## WHAT THE TASK REQUIRES
Everything from the line containing "values when an entry cannot be read. *)" through the last line of the records below should be printed exactly, please, and nothing else.

━━ EXTRACTED DATA ━━

Definition fdt_resv_memory_update_node (addr size index parent : Z) (no_map : bool) : RW Z :=
  na ← rd (fun fdt => fdt_address_cells fdt 0);
  ns ← rd (fun fdt => fdt_size_cells fdt 0);
  let addr_high := u32 (addr >>u 32) in
  let addr_low := u32 addr in
  let size_high := u32 (size >>u 32) in
  let size_low := u32 size in
  '(name, _) ← rd (fun _ =>
    if (1 <? na) && nz addr_high
    then sbi_snprintf name0 32 (chars "mmode_pmp%d@%x,%x") [VInt index; VInt addr_high; VInt addr_low]
    else sbi_snprintf name0 32 (chars "mmode_pmp%d@%x") [VInt index; VInt addr_low]);
  subnode ← fdt_add_subnode parent name;
  if subnode <? 0 then mret subnode
  else
    err ← (if no_map then fdt_setprop_empty subnode (cstring "no-map") else mret 0);
    if err <? 0 then mret err
    else
      let val := (reg0, 0%nat) in
      let val := if 1 <? na then put_cell val addr_high else val in
      let val := put_cell val addr_low in
      let val := if 1 <? ns then put_cell val size_high else val in
      let val := put_cell val size_low in
      err ← fdt_setprop subnode (cstring "reg") val.1 (s32 ((na + ns) * 4));
      mret (if err <? 0 then err else 0).

(** The node below which the regions are listed, or an error. *)
Definition reserved_parent : RW Z :=
  na ← rd (fun fdt => fdt_address_cells fdt 0);
  ns ← rd (fun fdt => fdt_size_cells fdt 0);
  totalsize ← rd fdt_totalsize;
  err ← fdt_open_into 0 0 (s32 (u32 (totalsize + 256)));
  if err <? 0 then mret err
  else
    parent ← rd (fun fdt => fdt_path_offset 0 fdt (cstring "/reserved-memory"));
    if parent <? 0 then
      parent ← fdt_add_subnode 0 (cstring "reserved-memory");
      if parent <? 0 then mret parent
      else
        err ← fdt_setprop_empty parent (cstring "ranges");
        if err <? 0 then mret err
        else
          err ← fdt_setprop_u32 parent (cstring "#size-cells") ns;
          if err <? 0 then mret err
          else
            err ← fdt_setprop_u32 parent (cstring "#address-cells") na;
            mret (if err <? 0 then err else parent)
    else mret parent.

Definition fdt_reserved_memory_nomap_fixup : RW Z :=
  parent ← rd (fun fdt => fdt_path_offset 0 fdt (cstring "/reserved-memory"));
  if parent <? 0 then mret parent
  else
    r ← for_each_subnode_rw parent (fun subnode =>
      err ← fdt_setprop_empty subnode (cstring "no-map");
      mret (if err <? 0 then Some err else None));
    mret (default 0 r).

Context `{Hardware} `{Platform}.

Definition fdt_cpu_fixup : FM unit :=
  plat ← onm (scratch ← sbi_scratch_thishart_ptr; sbi_platform_ptr scratch);
  ed (cpu_fixup plat).

(** The entries of the PMP from [i] on; [prot], [addr] and [size] keep their
    values when an entry cannot be read. *)
Fixpoint pmp_nodes_loop (n : nat) (scratch i j parent : Z) (old : Z * Z * Z) : FM unit :=
  match n with
  | O => onm (exits XSpin)
  | S n =>
      count ← onm (sbi_hart_pmp_count scratch);
      if i <? count then
        '(err, (prot, addr, size)) ← onm (sbi_hart_pmp_get scratch i old);
        if nz err || negb (nz (prot .& PMP_A)) || nz (prot .& (PMP_R .| PMP_W .| PMP_X))
        then pmp_nodes_loop n scratch (i + 1) j parent (prot, addr, size)
        else
          ed (fdt_resv_memory_update_node addr size j parent false);;
          pmp_nodes_loop n scratch (i + 1) (j + 1) parent (prot, addr, size)
      else mret tt
  end.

━━━

## RESULT OF THIS EXERCISE
    values when an entry cannot be read. *)
Fixpoint pmp_nodes_loop (n : nat) (scratch i j parent : Z) (old : Z * Z * Z) : FM unit :=
  match n with
  | O => onm (exits XSpin)
  | S n =>
      count ← onm (sbi_hart_pmp_count scratch);
      if i <? count then
        '(err, (prot, addr, size)) ← onm (sbi_hart_pmp_get scratch i old);
        if nz err || negb (nz (prot .& PMP_A)) || nz (prot .& (PMP_R .| PMP_W .| PMP_X))
        then pmp_nodes_loop n scratch (i + 1) j parent (prot, addr, size)
        else
          ed (fdt_resv_memory_update_node addr size j parent false);;
          pmp_nodes_loop n scratch (i + 1) (j + 1) parent (prot, addr, size)
      else mret tt
  end.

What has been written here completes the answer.